• **Task directions**
Your answer should consist only of the lines below from the one with "rewrite decide_False; [done|]." through the one with "by rewrite <- length_as_bits, Hnil.", copied exactly.

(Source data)
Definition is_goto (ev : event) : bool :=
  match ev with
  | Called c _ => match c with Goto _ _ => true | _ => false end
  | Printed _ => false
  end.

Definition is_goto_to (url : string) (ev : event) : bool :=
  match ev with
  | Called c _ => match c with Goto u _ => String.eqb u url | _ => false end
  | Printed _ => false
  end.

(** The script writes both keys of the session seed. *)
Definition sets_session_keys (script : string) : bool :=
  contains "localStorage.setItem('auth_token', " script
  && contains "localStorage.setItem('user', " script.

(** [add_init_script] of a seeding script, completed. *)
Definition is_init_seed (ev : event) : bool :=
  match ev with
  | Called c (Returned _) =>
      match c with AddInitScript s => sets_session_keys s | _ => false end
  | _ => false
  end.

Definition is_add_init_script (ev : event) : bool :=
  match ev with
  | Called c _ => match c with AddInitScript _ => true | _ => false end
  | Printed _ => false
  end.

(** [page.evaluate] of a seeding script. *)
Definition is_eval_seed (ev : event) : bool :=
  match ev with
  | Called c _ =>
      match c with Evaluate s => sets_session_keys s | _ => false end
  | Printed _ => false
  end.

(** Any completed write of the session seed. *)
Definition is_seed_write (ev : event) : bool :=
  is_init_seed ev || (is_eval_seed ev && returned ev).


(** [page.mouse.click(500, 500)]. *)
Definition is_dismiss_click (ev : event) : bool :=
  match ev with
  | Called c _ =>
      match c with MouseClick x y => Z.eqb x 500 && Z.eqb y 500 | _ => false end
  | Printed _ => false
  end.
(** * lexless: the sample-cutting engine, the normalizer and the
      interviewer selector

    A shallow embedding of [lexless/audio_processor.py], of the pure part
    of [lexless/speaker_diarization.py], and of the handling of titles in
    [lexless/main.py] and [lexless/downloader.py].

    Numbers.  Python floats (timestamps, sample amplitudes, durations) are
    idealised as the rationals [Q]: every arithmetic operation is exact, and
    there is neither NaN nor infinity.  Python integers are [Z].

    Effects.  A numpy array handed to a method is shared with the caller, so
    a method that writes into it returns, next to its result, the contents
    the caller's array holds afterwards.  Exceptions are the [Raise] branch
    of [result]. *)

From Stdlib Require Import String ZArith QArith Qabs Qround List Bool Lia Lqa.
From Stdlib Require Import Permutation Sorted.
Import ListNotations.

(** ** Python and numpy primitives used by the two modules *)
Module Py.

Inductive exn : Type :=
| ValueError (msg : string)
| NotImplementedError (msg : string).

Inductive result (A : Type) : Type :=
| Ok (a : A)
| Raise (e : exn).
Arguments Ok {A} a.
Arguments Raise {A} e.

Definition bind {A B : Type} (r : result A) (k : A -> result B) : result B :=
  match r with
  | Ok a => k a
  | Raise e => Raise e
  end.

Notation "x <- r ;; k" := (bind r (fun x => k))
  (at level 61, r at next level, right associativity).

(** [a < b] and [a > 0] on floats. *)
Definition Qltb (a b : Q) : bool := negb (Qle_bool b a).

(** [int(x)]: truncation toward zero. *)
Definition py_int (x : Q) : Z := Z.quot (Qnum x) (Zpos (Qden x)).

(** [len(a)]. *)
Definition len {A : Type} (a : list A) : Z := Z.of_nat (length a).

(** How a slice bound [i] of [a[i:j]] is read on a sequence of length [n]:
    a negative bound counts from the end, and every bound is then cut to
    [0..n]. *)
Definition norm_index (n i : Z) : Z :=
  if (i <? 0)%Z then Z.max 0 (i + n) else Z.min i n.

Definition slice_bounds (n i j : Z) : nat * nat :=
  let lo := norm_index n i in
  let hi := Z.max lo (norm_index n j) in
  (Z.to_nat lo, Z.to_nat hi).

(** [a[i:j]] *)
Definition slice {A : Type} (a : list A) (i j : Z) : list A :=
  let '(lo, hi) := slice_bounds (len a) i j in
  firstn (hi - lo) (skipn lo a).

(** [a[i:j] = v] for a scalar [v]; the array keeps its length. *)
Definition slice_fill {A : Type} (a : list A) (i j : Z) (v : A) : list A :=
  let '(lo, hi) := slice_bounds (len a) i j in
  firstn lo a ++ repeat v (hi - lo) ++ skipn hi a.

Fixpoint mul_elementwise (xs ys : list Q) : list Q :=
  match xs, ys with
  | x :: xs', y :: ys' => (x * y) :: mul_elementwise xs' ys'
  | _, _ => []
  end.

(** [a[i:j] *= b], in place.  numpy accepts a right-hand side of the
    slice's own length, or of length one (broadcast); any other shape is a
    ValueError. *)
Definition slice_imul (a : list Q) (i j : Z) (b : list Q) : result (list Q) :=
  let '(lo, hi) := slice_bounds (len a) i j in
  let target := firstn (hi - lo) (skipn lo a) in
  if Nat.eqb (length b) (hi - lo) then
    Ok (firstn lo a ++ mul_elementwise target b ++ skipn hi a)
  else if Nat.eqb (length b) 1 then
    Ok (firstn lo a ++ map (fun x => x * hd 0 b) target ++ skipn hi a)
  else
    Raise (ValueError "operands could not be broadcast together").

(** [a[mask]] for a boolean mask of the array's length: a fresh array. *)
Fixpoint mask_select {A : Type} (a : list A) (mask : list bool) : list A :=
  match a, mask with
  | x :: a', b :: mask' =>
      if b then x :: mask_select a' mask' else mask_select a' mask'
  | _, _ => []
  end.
==
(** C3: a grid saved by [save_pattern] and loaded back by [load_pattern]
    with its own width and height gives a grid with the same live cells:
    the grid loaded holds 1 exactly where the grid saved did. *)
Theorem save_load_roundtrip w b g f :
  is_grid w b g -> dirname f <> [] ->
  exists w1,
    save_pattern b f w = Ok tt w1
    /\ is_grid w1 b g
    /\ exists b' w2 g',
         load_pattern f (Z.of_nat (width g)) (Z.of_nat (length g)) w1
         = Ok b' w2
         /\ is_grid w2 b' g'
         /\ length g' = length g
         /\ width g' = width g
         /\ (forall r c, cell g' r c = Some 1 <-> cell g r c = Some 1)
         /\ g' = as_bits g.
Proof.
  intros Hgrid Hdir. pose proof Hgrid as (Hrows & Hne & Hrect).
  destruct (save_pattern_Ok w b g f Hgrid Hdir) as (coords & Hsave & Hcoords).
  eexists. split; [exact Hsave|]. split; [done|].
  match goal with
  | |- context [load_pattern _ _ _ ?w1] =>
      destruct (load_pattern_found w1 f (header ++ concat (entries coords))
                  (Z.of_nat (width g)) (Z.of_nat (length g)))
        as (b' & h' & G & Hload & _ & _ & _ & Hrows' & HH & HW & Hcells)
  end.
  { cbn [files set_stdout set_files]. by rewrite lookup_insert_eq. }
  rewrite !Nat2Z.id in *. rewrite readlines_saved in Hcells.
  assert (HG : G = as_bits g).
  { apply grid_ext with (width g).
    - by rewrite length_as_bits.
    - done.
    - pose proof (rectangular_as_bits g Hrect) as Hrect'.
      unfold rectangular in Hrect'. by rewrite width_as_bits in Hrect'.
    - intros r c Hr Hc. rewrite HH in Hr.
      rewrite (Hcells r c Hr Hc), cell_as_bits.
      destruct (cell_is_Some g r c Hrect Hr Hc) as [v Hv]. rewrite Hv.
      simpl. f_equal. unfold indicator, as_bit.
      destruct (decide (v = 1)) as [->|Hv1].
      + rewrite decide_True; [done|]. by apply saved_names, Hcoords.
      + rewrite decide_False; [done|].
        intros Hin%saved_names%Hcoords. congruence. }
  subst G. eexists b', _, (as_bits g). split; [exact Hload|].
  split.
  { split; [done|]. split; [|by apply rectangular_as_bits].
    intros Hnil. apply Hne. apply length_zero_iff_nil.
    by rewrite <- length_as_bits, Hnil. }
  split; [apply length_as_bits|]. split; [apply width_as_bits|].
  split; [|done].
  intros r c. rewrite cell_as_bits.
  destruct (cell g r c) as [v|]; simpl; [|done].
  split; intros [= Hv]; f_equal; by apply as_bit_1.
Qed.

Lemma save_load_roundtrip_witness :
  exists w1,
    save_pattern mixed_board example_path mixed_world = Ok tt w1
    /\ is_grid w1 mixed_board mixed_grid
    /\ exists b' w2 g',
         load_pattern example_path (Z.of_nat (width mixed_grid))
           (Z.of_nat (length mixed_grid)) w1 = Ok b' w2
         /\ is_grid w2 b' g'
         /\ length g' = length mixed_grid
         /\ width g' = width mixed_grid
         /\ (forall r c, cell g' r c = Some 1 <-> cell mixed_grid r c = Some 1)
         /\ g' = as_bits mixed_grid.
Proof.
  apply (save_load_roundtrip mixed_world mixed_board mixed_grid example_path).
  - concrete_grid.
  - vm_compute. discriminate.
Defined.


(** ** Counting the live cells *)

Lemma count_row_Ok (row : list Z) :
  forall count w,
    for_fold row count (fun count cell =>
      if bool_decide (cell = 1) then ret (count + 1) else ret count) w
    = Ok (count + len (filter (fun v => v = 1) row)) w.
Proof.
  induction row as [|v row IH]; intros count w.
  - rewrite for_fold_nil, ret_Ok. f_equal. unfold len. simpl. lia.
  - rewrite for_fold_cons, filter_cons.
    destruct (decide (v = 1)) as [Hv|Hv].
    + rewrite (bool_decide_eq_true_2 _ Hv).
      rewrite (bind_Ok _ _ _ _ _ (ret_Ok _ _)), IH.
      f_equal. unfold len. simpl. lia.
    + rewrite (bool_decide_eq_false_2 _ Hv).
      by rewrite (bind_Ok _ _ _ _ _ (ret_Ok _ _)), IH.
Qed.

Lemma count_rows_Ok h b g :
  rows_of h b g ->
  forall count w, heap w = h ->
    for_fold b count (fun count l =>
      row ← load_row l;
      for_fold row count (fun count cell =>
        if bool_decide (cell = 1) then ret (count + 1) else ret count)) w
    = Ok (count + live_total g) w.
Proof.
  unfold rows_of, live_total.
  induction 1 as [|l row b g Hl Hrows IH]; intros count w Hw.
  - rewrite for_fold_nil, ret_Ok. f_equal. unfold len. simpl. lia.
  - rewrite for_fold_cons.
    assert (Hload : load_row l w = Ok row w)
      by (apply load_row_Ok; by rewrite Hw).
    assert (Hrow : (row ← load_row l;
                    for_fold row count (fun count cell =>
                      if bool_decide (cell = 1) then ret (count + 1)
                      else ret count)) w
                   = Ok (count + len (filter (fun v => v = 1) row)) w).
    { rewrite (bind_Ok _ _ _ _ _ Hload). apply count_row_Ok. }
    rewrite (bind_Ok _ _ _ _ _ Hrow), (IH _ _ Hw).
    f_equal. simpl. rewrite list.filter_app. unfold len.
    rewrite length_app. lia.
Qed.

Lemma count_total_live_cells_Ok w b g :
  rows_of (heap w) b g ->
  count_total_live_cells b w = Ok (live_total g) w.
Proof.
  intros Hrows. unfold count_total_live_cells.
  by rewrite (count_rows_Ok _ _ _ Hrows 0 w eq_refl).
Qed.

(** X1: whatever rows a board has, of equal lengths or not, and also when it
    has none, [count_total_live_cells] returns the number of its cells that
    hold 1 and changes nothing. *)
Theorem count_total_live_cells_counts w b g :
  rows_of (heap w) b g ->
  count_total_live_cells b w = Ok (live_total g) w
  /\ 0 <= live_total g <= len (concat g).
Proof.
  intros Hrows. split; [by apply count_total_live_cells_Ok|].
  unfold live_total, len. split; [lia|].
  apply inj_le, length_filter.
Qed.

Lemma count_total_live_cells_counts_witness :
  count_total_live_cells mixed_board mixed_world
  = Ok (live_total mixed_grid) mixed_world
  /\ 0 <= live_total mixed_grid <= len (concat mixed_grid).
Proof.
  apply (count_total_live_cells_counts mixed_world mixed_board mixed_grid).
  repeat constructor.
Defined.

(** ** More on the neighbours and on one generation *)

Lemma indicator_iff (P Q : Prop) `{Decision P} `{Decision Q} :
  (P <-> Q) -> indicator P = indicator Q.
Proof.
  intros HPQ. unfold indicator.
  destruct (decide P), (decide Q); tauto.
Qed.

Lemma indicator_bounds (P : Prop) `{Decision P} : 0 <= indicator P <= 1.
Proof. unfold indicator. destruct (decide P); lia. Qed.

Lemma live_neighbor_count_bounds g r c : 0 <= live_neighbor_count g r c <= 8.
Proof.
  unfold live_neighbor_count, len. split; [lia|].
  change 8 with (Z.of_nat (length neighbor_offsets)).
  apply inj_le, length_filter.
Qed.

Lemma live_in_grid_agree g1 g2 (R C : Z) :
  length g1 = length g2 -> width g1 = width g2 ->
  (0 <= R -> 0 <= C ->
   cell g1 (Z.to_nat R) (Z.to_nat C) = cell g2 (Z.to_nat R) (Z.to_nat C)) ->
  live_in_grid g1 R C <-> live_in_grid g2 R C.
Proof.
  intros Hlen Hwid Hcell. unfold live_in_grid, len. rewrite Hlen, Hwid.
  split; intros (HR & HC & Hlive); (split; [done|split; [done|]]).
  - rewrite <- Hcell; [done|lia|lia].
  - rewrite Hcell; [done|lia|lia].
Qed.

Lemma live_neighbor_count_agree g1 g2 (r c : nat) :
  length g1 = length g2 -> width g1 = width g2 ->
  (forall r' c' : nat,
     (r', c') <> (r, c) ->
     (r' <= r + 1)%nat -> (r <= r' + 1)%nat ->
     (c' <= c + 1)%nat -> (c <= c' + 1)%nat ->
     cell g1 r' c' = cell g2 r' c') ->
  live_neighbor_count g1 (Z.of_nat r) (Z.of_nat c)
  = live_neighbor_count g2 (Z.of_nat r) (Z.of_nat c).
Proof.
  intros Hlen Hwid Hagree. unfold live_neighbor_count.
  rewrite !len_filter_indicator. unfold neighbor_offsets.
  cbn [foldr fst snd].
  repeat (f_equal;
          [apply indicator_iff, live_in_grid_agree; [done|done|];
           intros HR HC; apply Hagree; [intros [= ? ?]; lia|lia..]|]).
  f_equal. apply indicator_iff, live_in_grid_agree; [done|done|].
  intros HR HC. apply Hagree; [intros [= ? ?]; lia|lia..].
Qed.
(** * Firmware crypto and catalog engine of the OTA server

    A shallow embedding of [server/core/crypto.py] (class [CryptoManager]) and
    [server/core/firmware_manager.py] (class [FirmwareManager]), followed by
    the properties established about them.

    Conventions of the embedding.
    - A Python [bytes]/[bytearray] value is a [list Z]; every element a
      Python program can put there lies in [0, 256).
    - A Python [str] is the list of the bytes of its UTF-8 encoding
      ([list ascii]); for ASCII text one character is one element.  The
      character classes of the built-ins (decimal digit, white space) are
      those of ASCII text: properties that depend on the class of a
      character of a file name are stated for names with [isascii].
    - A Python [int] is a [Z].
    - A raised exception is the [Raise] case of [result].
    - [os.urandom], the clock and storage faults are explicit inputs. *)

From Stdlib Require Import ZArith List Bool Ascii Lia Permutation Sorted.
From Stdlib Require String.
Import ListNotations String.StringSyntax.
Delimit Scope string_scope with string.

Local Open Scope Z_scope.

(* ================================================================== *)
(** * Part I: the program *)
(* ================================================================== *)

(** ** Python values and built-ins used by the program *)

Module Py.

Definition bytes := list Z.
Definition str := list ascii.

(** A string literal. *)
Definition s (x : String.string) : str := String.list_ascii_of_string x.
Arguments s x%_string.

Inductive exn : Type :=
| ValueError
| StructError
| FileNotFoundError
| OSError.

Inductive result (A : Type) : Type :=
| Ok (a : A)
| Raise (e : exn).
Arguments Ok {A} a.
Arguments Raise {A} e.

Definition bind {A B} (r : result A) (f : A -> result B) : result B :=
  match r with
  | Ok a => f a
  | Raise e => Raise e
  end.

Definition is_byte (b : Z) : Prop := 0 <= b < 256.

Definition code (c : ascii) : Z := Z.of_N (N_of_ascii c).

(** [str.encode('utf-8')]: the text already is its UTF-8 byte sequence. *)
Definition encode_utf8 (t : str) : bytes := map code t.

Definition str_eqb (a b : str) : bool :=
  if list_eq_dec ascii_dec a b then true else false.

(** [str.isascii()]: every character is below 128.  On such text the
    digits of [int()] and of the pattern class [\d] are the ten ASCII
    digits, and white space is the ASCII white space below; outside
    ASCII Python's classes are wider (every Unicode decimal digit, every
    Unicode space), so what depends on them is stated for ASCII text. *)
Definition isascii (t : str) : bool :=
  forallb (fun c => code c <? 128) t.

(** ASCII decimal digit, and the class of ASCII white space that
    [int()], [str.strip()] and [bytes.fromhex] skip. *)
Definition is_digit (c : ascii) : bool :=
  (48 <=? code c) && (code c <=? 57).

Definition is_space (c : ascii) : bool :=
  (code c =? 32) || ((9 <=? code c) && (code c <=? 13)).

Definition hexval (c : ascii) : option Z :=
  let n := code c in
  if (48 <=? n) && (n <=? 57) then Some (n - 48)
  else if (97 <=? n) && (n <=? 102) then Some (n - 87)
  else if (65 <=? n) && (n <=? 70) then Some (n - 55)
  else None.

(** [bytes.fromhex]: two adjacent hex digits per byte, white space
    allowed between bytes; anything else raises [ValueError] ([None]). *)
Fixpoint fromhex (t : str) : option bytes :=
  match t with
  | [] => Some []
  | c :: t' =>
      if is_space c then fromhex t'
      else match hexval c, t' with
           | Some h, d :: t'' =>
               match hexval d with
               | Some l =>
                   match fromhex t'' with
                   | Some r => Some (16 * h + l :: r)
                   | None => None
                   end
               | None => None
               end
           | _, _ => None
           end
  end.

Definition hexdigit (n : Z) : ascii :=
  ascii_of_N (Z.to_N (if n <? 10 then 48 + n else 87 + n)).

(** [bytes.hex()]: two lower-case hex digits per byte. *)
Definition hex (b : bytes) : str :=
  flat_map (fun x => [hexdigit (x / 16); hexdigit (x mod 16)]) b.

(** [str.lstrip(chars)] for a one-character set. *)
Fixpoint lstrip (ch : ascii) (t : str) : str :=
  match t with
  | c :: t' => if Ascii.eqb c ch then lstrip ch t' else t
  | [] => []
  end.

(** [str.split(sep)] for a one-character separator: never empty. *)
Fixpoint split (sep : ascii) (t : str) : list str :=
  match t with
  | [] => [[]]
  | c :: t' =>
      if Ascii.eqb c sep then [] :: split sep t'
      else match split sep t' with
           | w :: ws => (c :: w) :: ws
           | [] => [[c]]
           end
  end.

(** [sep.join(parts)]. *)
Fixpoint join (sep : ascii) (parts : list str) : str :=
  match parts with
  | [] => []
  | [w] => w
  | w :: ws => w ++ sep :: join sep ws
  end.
--
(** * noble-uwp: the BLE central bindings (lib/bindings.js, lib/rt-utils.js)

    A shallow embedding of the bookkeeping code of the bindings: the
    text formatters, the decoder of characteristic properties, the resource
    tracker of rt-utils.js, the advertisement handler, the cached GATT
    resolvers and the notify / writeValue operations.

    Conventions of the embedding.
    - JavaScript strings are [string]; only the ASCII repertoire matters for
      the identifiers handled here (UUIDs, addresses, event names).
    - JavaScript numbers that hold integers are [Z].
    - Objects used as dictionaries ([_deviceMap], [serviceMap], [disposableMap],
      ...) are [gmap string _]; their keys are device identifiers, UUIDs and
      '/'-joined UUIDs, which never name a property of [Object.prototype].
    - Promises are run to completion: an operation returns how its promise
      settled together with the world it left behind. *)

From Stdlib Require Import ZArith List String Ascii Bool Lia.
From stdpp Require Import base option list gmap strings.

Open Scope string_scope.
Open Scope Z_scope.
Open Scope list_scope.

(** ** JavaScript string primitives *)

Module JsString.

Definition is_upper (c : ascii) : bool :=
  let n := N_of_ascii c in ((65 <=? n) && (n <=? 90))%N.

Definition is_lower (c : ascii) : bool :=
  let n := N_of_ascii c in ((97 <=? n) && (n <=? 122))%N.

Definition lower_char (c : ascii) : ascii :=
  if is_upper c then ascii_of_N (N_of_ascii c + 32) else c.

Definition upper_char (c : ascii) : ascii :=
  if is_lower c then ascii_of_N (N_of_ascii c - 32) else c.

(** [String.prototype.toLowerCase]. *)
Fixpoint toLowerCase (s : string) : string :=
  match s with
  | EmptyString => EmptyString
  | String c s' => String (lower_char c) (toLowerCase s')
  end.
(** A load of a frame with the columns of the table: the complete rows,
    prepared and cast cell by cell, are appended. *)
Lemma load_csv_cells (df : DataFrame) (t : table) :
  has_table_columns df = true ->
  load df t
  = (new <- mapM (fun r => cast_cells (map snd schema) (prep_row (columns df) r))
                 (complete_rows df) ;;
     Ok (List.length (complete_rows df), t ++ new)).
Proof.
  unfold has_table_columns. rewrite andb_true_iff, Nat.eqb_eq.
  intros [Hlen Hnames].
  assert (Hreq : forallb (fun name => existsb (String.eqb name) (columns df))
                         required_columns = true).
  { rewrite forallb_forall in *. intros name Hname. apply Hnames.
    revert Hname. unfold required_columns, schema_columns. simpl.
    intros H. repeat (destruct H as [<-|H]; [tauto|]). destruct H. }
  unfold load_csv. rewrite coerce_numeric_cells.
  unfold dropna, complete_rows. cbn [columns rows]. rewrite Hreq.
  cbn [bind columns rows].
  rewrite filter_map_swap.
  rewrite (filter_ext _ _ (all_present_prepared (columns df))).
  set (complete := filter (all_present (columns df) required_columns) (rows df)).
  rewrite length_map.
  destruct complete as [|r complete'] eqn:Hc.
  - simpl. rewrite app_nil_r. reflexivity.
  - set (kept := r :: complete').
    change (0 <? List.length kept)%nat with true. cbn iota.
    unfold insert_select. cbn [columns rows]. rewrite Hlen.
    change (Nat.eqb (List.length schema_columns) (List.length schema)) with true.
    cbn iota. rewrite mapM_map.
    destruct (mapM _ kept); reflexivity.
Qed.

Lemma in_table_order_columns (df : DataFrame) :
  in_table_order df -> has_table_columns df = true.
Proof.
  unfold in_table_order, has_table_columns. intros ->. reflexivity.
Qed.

• **Your response**
      + rewrite decide_False; [done|].
        intros Hin%saved_names%Hcoords. congruence. }
  subst G. eexists b', _, (as_bits g). split; [exact Hload|].
  split.
  { split; [done|]. split; [|by apply rectangular_as_bits].
    intros Hnil. apply Hne. apply length_zero_iff_nil.
    by rewrite <- length_as_bits, Hnil. }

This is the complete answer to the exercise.